#### Data to examine
#####
(** The same, with an acknowledgment call that rejects. *)
Definition envAckRejects : Env :=
  mkEnv (getAgentTaskDetails env) (getAllDocuments env) (saveDocument env)
    (clearTaskCache env) (http_get env)
    (λ _ _ _, Rejected "Network Error")
    (createObjectURL env) (getGenericURL env).

(** The same, with an acknowledgment call that reports a failure. *)
Definition envAckRefused : Env :=
  mkEnv (getAgentTaskDetails env) (getAllDocuments env) (saveDocument env)
    (clearTaskCache env) (http_get env)
    (λ _ _ _, Resolved (mkAck false "refused"))
    (createObjectURL env) (getGenericURL env).

(** A second task, served from the second task fetch on, and a cache
    whose clearing is rejected. *)
Definition nextTask : TaskData :=
  mkTask (Some "T2") None None None false "".

Definition envTwoTasks : Env :=
  mkEnv
    (λ history _,
       match omap (λ e, match e with
                        | EvGetAgentTaskDetails _ _ => Some tt
                        | _ => None
                        end) history with
       | [] => Resolved taskResponse
       | _ => Resolved (mkResponse true (Some (mkMain (DataObj nextTask) None)))
       end)
    (getAllDocuments env) (saveDocument env)
    (λ _ _, Rejected "QuotaExceededError") (http_get env)
    (agentKeyedOn env) (createObjectURL env) (getGenericURL env).

(** The same as [env], with a cache that is always empty. *)
Definition envColdCache : Env :=
  mkEnv (getAgentTaskDetails env) (λ _ _, Resolved []) (saveDocument env)
    (clearTaskCache env) (http_get env) (agentKeyedOn env)
    (createObjectURL env) (getGenericURL env).

(** A payload with a schema of one document type: its [groupList] names
    a group that [group] does not have. *)
Definition invoiceGroups : SchemaGroup :=
  mkSchemaGroup ["header"; "totals"; "lines"]
    [mkGroup "lines" "quantity,price"; mkGroup "header" "number,date"]
    "Extract the invoice".

Definition invoiceSchema : gmap string SchemaGroup :=
  {["INV" := invoiceGroups]}.

Definition schemaTask : TaskData :=
  mkTask (Some "T1") None (Some invoiceSchema) (Some (Some [Some "INV"]))
    false "".

(** The provider when it mounts, for an agent of role 1. *)
Definition mounted : World :=
  mkWorld false (Some "1") None None VALID true ∅ None [] [].

(** A refresh in the middle of the background hydration: the provider
    mounts and fetches, the background call merges document 1, the
    consumer calls [refreshData], then the suspended calls run to their
    end. *)
Definition refreshedMidway : World :=
  settle env 4 (refreshData env (resume env 0 (fetchData env mounted))).

(** A single fetch followed by the background hydration. *)
Definition hydrated : World := settle env 3 (fetchData env mounted).

End Scenario.

(** ** Further observations *)

(** The indices persisted with a [saveDocument] that resolved. *)
Definition persisted (evs : list Event) : list nat :=
  omap (λ e, match e with
             | EvSaveDocument _ i _ _ (Resolved _) => Some i
             | _ => None
             end) evs.

(** The indices whose download was logged as failed (line 145). *)
Definition failedDownloads (evs : list Event) : list nat :=
  omap (λ e, match e with
             | EvConsole Error (FailedDownload i _) => Some i
             | _ => None
             end) evs.

(** The messages written to the console. *)
Definition consoleMessages (evs : list Event) : list (Level * Message) :=
  omap (λ e, match e with EvConsole l m => Some (l, m) | _ => None end) evs.

(** The values written to the [data] cell with [setData(value)]. *)
Definition dataWrites (evs : list Event) : list (option TaskData) :=
  omap (λ e, match e with EvSetData d => Some d | _ => None end) evs.

(** The events of the hydration of documents: cache queries and writes,
    requests, handles and merges. *)
Definition documentEvent (e : Event) : bool :=
  match e with
  | EvGetAllDocuments _ _ | EvHttpGet _ _ _ _ | EvSaveDocument _ _ _ _ _
  | EvCreateObjectURL _ _ | EvAppendDocument _ | EvUpdaterTypeError => true
  | _ => false
  end.

(** The events a background call can produce. *)
Definition backgroundEvent (e : Event) : bool :=
  match e with
  | EvHttpGet _ _ _ _ | EvSaveDocument _ _ _ _ _ | EvCreateObjectURL _ _
  | EvAppendDocument _ | EvUpdaterTypeError
  | EvConsole Info (BackgroundDownloaded _ _)
  | EvConsole Error (FailedDownload _ _) => true
  | _ => false
  end.

(** Collaborators that never fail: every request resolves to a response
    whose two bodies can be read, and every [saveDocument] resolves. *)
Definition alwaysFetches (env : Env) : Prop :=
  ∀ history url, ∃ resp b j,
    http_get env history url = Resolved resp
    ∧ blob resp = Resolved b ∧ json resp = Resolved j.

Definition alwaysPersists (env : Env) : Prop :=
  ∀ history tid i b j, saveDocument env history tid i b j = Resolved tt.

(** An acknowledgment call that is never rejected, whatever it reports. *)
Definition alwaysAcknowledges (env : Env) : Prop :=
  ∀ history tid role, ∃ a, agentKeyedOn env history tid role = Resolved a.

(** What a run leaves alone: the props, the form fields, and the calls
    that were suspended before it, which stay suspended in their order. *)
Definition keepsSession (w w' : World) : Prop :=
  readOnly w' = readOnly w ∧ roleid w' = roleid w
  ∧ allFormFields w' = allFormFields w ∧ formFields w' = formFields w
  ∧ pending w `prefix_of` pending w'.

(** *** The rest of the schema effect, lines 362-401 *)

Section Validators.

(** The validators and their compiler [createZodSchema(group, partial)],
    which is not part of the sources and is taken as a total function; a
    call with one argument leaves [partial] undefined, which is [None]. *)
Context {V : Type} (createZodSchema : SchemaGroup → option bool → V).

(** The calls of state setters made by the effect. *)
Inductive SetterCall :=
  | SetAllFormFields (f : gmap string (list Group))
  | SetFormFields (f : option (list Group))
  | SetAllSchemas (s : gmap string V)
  | SetFormSchema (v : V)
  | SetPartialSchemas (s : gmap string V)
  | SetPartialFormSchema (v : V)
  | SetPrompts (p : gmap string string).

(** The [reduce] of lines 364-372 and of lines 378-386: [allSchema.type]
    and [partialSchema.type]. *)
Definition compileSchemas (partial : option bool)
    (schema : gmap string SchemaGroup)
    : gmap string V :=
  foldl (λ acc key,
           match schema !! key with
           | Some sg => <[key := createZodSchema sg partial]> acc
           | None => acc
           end)
    ∅ (map_to_list schema).*1.

(** The [reduce] of lines 397-400. *)
Definition promptsByType (schema : gmap string SchemaGroup)
    : gmap string string :=
  foldl (λ prev curr,
           match schema !! curr with
           | Some sg => <[curr := prompts sg]> prev
           | None => prev
           end)
    ∅ (map_to_list schema).*1.

(** [types[docType].schema]: the access throws when the type has no
    entry; an undefined [docType] reads the key ["undefined"]. *)
Definition schemaOf (types : gmap string V) (docType : option string)
    : Outcome V :=
  match types !! default "undefined" docType with
  | Some v => Resolved v
  | None => Rejected "TypeError"
  end.

(** The effect of lines 330-401 on a value of [data]: the setters called,
    in order, and whether the effect completes or throws.  The three
    setters of lines 403-405 pass on fields of the payload that [rest]
    stands for and are left out. *)
Definition schemaEffect (d : option TaskData) : list SetterCall * Outcome unit :=
  match d with
  | Some d =>
      match schema d with
      | Some sch =>
          if data_blank d then ([], Resolved tt)
          else
            match docTypeOf d with
            | Rejected err => ([], Rejected err)
            | Resolved docType =>
                let forms := allFormData sch in
                let allSchema := compileSchemas None sch in
                let partialSchema := compileSchemas (Some true) sch in
                let calls := [SetAllFormFields forms;
                              SetFormFields (fieldsOf forms docType);
                              SetAllSchemas allSchema] in
                match schemaOf allSchema docType with
                | Rejected err => (calls, Rejected err)
                | Resolved v =>
                    let calls := calls ++ [SetFormSchema v;
                                           SetPartialSchemas partialSchema] in
                    match schemaOf partialSchema docType with
                    | Rejected err => (calls, Rejected err)
                    | Resolved pv =>
                        (calls ++ [SetPartialFormSchema pv;
                                   SetPrompts (promptsByType sch)],
                         Resolved tt)
                    end
                end
            end
      | None => ([], Resolved tt)
      end
  | None => ([], Resolved tt)
  end.

End Validators.

(** ** Further concrete cases *)

Module Cases.

(** The task service rejects. *)
Definition envOffline : Env :=
  mkEnv (λ _ _, Rejected "Network Error")
    (getAllDocuments Scenario.env) (saveDocument Scenario.env)
    (clearTaskCache Scenario.env) (http_get Scenario.env)
    (agentKeyedOn Scenario.env) (createObjectURL Scenario.env)
    (getGenericURL Scenario.env).

(** The task service answers with the given response. *)
Definition envAnswering (response : TaskResponse) : Env :=
  mkEnv (λ _ _, Resolved response)
    (getAllDocuments Scenario.env) (saveDocument Scenario.env)
    (clearTaskCache Scenario.env) (http_get Scenario.env)
    (agentKeyedOn Scenario.env) (createObjectURL Scenario.env)
    (getGenericURL Scenario.env).

(** The metadata of every response cannot be read. *)
Definition envBadJson : Env :=
  mkEnv (getAgentTaskDetails Scenario.env) (λ _ _, Resolved [])
    (saveDocument Scenario.env) (clearTaskCache Scenario.env)
    (λ _ url, Resolved (mkHttp (Resolved ("bytes:" +:+ url))
                          (Rejected "SyntaxError")))
    (agentKeyedOn Scenario.env) (createObjectURL Scenario.env)
    (getGenericURL Scenario.env).
(* ===== verification/Hiss.v ===== *)
(** * internal/hiss: the governor

    [Policy], the risk lattice and [Authority.Evaluate] (authority.go, risk.go,
    policy.go).  [Permitted] and [Fired] are the abstract contract hiss promises
    thump: when an action may run unattended, and which vetoes a decision
    records.  [Evaluate] is proved to implement them. *)

From S2P Require Import Prelude GoTime GoFloat Api.
Local Open Scope Z_scope.

Record Window : Type := mkWindow {
  Window_Name : string;
  Window_Start : Time;
  Window_End : Time
}.

Record Policy : Type := mkPolicy {
  Policy_Version : string;
  Policy_ConfidenceGate : string;
  Policy_Floors : gmap string (gmap string float64);
  Policy_MaxBand : gmap string Band;
  Policy_AutoBand : gmap string Band;
  Policy_FreezeWindows : list Window;
  Policy_RequireReversal : bool
}.

(** the zero value of [Policy], as Go zero-initialises it *)
Definition Policy_zero : Policy := mkPolicy "" "" ∅ ∅ ∅ [] false.

(** Go map reads: a missing key (or a nil inner map) gives the zero value *)
Definition floor_for (pol : Policy) (tier : string) (class : FailureClass) : float64 :=
  match Policy_Floors pol !! tier with
  | None => f0
  | Some m => default f0 (m !! class)
  end.

Definition band_for (m : gmap string Band) (tier : string) : Band := default ""%string (m !! tier).

(** risk.go *)
Definition RiskBand (reversible automatic : bool) (blast : BlastTier) : Band :=
  if negb reversible then BandActDisruptive
  else if negb automatic then BandActDisruptive
  else if blast =s BlastHigh then BandActDisruptive
  else BandActReversible.

Definition bandRank (b : Band) : Z :=
  if b =s BandObserve then 0
  else if b =s BandActDisruptive then 2
  else if b =s BandActReversible then 1
  else 3.
Lemma approveHandler_heard cfg evs a n1 n2 st : heard evs st -> heard evs (approveHandler cfg a n1 n2 st).1.
Proof.
  intros [Hs Hh]. unfold approveHandler, Holds_Take. destruct (Tr_Holds st) as [h |] eqn:Eh; [| by split; simpl; [| congruence]].
  assert (forall h' fp g', Some (delete (Approval_SignalRef a) h) = Some h' -> h' !! fp = Some g' -> Proposed evs g') as Hd
    by (intros h' fp g' [= <-] [_ Hl]%lookup_delete_Some; by eapply Hh).
  destruct (h !! Approval_SignalRef a) as [held |] eqn:El; [| by split]. destruct (Decision_Auditable _); [by split |].
  pose proof (Hh _ _ _ eq_refl El) as Hp. destruct (publish _ _ _) as [w' [e |]] eqn:Ep; (split; simpl; [| done]); by eapply stream_heard.
Qed.

Lemma latest_heard evs history h fp g :
  Forall (Proposed evs) history -> rebuildHolds history = h -> h !! fp = Some g -> Proposed evs g.
Proof.
  intros HF <-. unfold rebuildHolds. rewrite map_lookup_filter_Some. intros [[Hin _]%latest_decisions_lookup _].
  rewrite list.Forall_forall in HF. by apply HF.
Qed.

Lemma run_heard cfg w evs : approvals_quiet cfg -> delivered w = [] -> heard evs (run cfg (buildTransport w) evs).
Proof.
  intros Hq Hw. induction evs as [| ev evs IH] using rev_ind.
  - split; simpl; unfold on_subject; rewrite Hw; [constructor |]. intros h fp g [= <-]. by rewrite rebuildHolds_nil, lookup_empty.
  - unfold run in *. rewrite fold_left_app. simpl. assert (heard (evs ++ [ev]) (fold_left (run_event cfg) evs (buildTransport w))) as Hi.
    { destruct IH as [Hs Hh]. split; [eapply Forall_impl; [intros g; apply Proposed_mono | exact Hs] | intros h fp g Hst Hg; eapply Proposed_mono, Hh; done]. }
    destruct ev as [ps now | a n1 n2 |]; simpl.
    + apply handle_heard; [done | | done]. apply elem_of_app. right. by left.
    + by apply approveHandler_heard.
    + destruct Hi as [Hs _]. split; simpl; [done |]. intros h fp g [= <-]. by apply (latest_heard _ _ _ _ _ Hs).
Qed.

Lemma handle_terminal cfg ps now st :
  AwaitsApproval (Decision_Verdict (Evaluate ps (Tr_Policy cfg) now)) = false ->
  handle cfg ps now st =
  (let '(w', perr) := publish "thump.decisions"
                        (mkGoverned (Evaluate ps (Tr_Policy cfg) now) ps) (Tr_world st) in
   (mkTransportState (Tr_Holds st) (Log_Record (Tr_Log st) (Evaluate ps (Tr_Policy cfg) now)) w',
    perr)).
Proof. intros Ha. unfold handle. by rewrite Ha. Qed.

(** ** Clean runs: every publish succeeds and no waiting fingerprint is
    re-ruled to a terminal verdict *)

Definition clean_event (cfg : TransportConfig) (st : TransportState) (ev : event) : Prop :=
  match ev with
  | EvProposal ps now =>
      (handle cfg ps now st).2 = None /\
      (AwaitsApproval (Decision_Verdict (Evaluate ps (Tr_Policy cfg) now)) = false ->
       forall h, Tr_Holds st = Some h -> h !! Set_SignalRef ps = None)
  | EvAck a now1 now2 => (approveHandler cfg a now1 now2 st).2 = None
  | EvRestart => True
  end.
(** ** Claims *)

(** [Render] acts only on a governed approval, and says which seam refused:
    it returns an Order exactly when the Decision is auditable, is an approval,
    describes the Set it travels with and grants a catalogued contract, and the
    Order is then built from those three records alone; otherwise it returns
    the sentinel of the first check that failed, in that order. *)
Theorem Render_contract (g : Governed) (cat : StaticCatalog) (now : Time) :
  let dec := Governed_Decision g in
  (forall o, Render g cat now = inl o <->
     exists cand ct, Renderable g cat cand ct /\ o = order_of g cand ct now) /\
  (forall e, Render g cat now = inr e ->
     (errors_Is e ErrUnauditable = true <-> Decision_Auditable dec <> None) /\
     (errors_Is e ErrUngoverned = true <->
        Decision_Auditable dec = None /\ Decision_Verdict dec <> VerdictApproved) /\
     (errors_Is e ErrSeamMismatch = true <->
        Decision_Auditable dec = None /\ Decision_Verdict dec = VerdictApproved /\
        forall cand, ~ describes g cand) /\
     (errors_Is e ErrOutsideCatalog = true <->
        Decision_Auditable dec = None /\ Decision_Verdict dec = VerdictApproved /\
        exists cand, describes g cand /\ ByName cat (Candidate_ContractRef cand) = None)).
Proof.
  intros dec. split; [apply Render_inl|]. intros e. unfold Render. fold dec.
  destruct (Decision_Auditable dec) as [ea|] eqn:Ea; intros He.
  { simplify_eq. unfold errorf_ww, errors_Is. simpl.
    pose proof (Auditable_err_not dec ea "l" _ Ea (eq_refl : last_char (err_text ErrUngoverned) = _)) as H1.
    pose proof (Auditable_err_not dec ea "r" _ Ea (eq_refl : last_char (err_text ErrSeamMismatch) = _)) as H2.
    pose proof (Auditable_err_not dec ea "g" _ Ea (eq_refl : last_char (err_text ErrOutsideCatalog) = _)) as H3.
    unfold errors_Is in H1, H2, H3. simpl in H1, H2, H3.
    rewrite H1, H2, H3 by done. naive_solver. }
  destruct (Decision_Verdict dec =s VerdictApproved) eqn:Ev; simpl in He; bsplit.
  2: { simplify_eq. repeat split; try done; naive_solver. }
  assert (forall c, describes g c <-> candidate (Governed_Set g) (Decision_CandidateRef dec) = Some c /\
            ((Decision_ProposalRef dec <>s Set_Name (Governed_Set g)) ||
             (Decision_SignalRef dec <>s Set_SignalRef (Governed_Set g))) = false) as Hdes.
  { intros c. unfold describes. fold dec. rewrite orb_false_iff, !negb_false_iff, !String.eqb_eq. naive_solver. }
  setoid_rewrite Hdes. clear Hdes.
  destruct (candidate _ _) as [cand|] eqn:Ec.
  2: { simplify_eq. repeat split; try done; naive_solver. }
  destruct (_ || _) eqn:Er; [simplify_eq; repeat split; try done; naive_solver|].
  destruct (ByName cat _) as [ct|] eqn:Eb; [done|]. simplify_eq.
  repeat split; try done; naive_solver.
Qed.

(** The kill switch fails closed: a [Reload] leaves the switch armed only
    when the file was read, parsed and says so, whatever state the switch was
    in before; and until it is armed, the live executor runs no forward order:
    the infrastructure is untouched and the outcome records the refusal. *)
Theorem killswitch_fails_closed {R} (runner : ActionRunner R) readFile unmarshal
  (sw : FileSwitch) (infra : R) (o : Order) (now : Time) :
  let sw' := (Reload readFile unmarshal sw).1 in
  (Armed sw' = true <->
   exists raw, readFile (FileSwitch_path sw) = inl raw /\ unmarshal raw = inl true) /\
  (Armed sw' = false -> Order_Kind o <> OrderReversal ->
   gatedLive runner o now (mkLiveWorld sw' infra)
   = (mkLiveWorld sw' infra, blockedOutcome o now)).
Proof.
  intros sw'. split; [apply Reload_armed|]. intros Ha Hk.
  unfold gatedLive, GatedExecutor. simpl. by rewrite Ha, (proj2 (String.eqb_neq _ _) Hk).
Qed.
Lemma handle_routes_verdicts_witness :
  let st' := (handle (transport_of demo_wiring) demo_governed 6 7 demo_start).1 in
  on_subject "thump.orders" (St_orders st')
  = on_subject "thump.orders" (St_orders demo_start) ++ [order_of demo_governed demo_candidate demo_contract 6].
Proof.
  intros st'.
  destruct (handle_routes_verdicts (transport_of demo_wiring) demo_governed 6 7 demo_start st' None)
    as [Ha _]; [vm_compute; reflexivity|].
  specialize (Ha ltac:(vm_compute; reflexivity)).
  replace (Render demo_governed (Tr_Catalog (transport_of demo_wiring)) 6)
    with (inl (order_of demo_governed demo_candidate demo_contract 6) : result Order) in Ha
    by (vm_compute; reflexivity).
  destruct Ha as (_ & _ & _ & Ha). exact (proj1 (Ha eq_refl)).
Defined.

Lemma emitted_outcomes_auditable_witness :
  exists st', run demo_wiring demo_start demo_events = Some st' /\
    map Outcome_Result (on_subject "thump.outcomes" (St_outcomes st'))
      = [ResultApplied; ResultPartialNonConverging; ResultApplied] /\
    forall oc, oc ∈ on_subject "thump.outcomes" (St_outcomes st') ->
      exists g n1 n2, EvDecision g n1 n2 ∈ demo_events /\ Outcome_DecisionRef oc = Decision_ID (Governed_Decision g) /\
        (Outcome_Auditable oc = None <-> Decision_ID (Governed_Decision g) <> ""%string).
Proof.
  eexists. split; [reflexivity|]. split; [vm_compute; reflexivity|].
  apply (emitted_outcomes_auditable demo_wiring demo_events (mkMemPub [] 0 : MemPub Order)
           (mkMemPub [] 0 : MemPub Outcome) (mkMemPub [] 0 : MemPub Decision)
           (mkMemPub [] 0 : MemPub Governed) []); [| |reflexivity|reflexivity].
  - intros ref rev params notes c c' res Hr. injection Hr as _ <-. by left.
  - unfold demo_events. repeat constructor; done.
Defined.

Lemma accepted_release_needs_probe_witness :
  let wi := mkWiring demo_catalog log_runner None (Some (fun _ l => (l, inl true))) None "" in
  let o := order_of demo_governed demo_candidate demo_contract 6 in
  let st := spawn demo_start (TaskAccept o) in
  run wi st [EvAccept 0 None 8 8; EvSettle 0 false 9 9 9 9] = None.
Proof.
  intros wi o st.
  apply (accepted_release_needs_probe wi st o (fun _ l => (l, inl true)) []); reflexivity.
Defined.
#####
#### Exercise objective
Find the line with "else if negb" in the entries above. Retype it and each line after it, exactly, through the line with "by (intros h'", and stop there.

#### Expected answer
  else if negb automatic then BandActDisruptive
  else if blast =s BlastHigh then BandActDisruptive
  else BandActReversible.

Definition bandRank (b : Band) : Z :=
  if b =s BandObserve then 0
  else if b =s BandActDisruptive then 2
  else if b =s BandActReversible then 1
  else 3.
Lemma approveHandler_heard cfg evs a n1 n2 st : heard evs st -> heard evs (approveHandler cfg a n1 n2 st).1.
Proof.
  intros [Hs Hh]. unfold approveHandler, Holds_Take. destruct (Tr_Holds st) as [h |] eqn:Eh; [| by split; simpl; [| congruence]].
  assert (forall h' fp g', Some (delete (Approval_SignalRef a) h) = Some h' -> h' !! fp = Some g' -> Proposed evs g') as Hd
    by (intros h' fp g' [= <-] [_ Hl]%lookup_delete_Some; by eapply Hh).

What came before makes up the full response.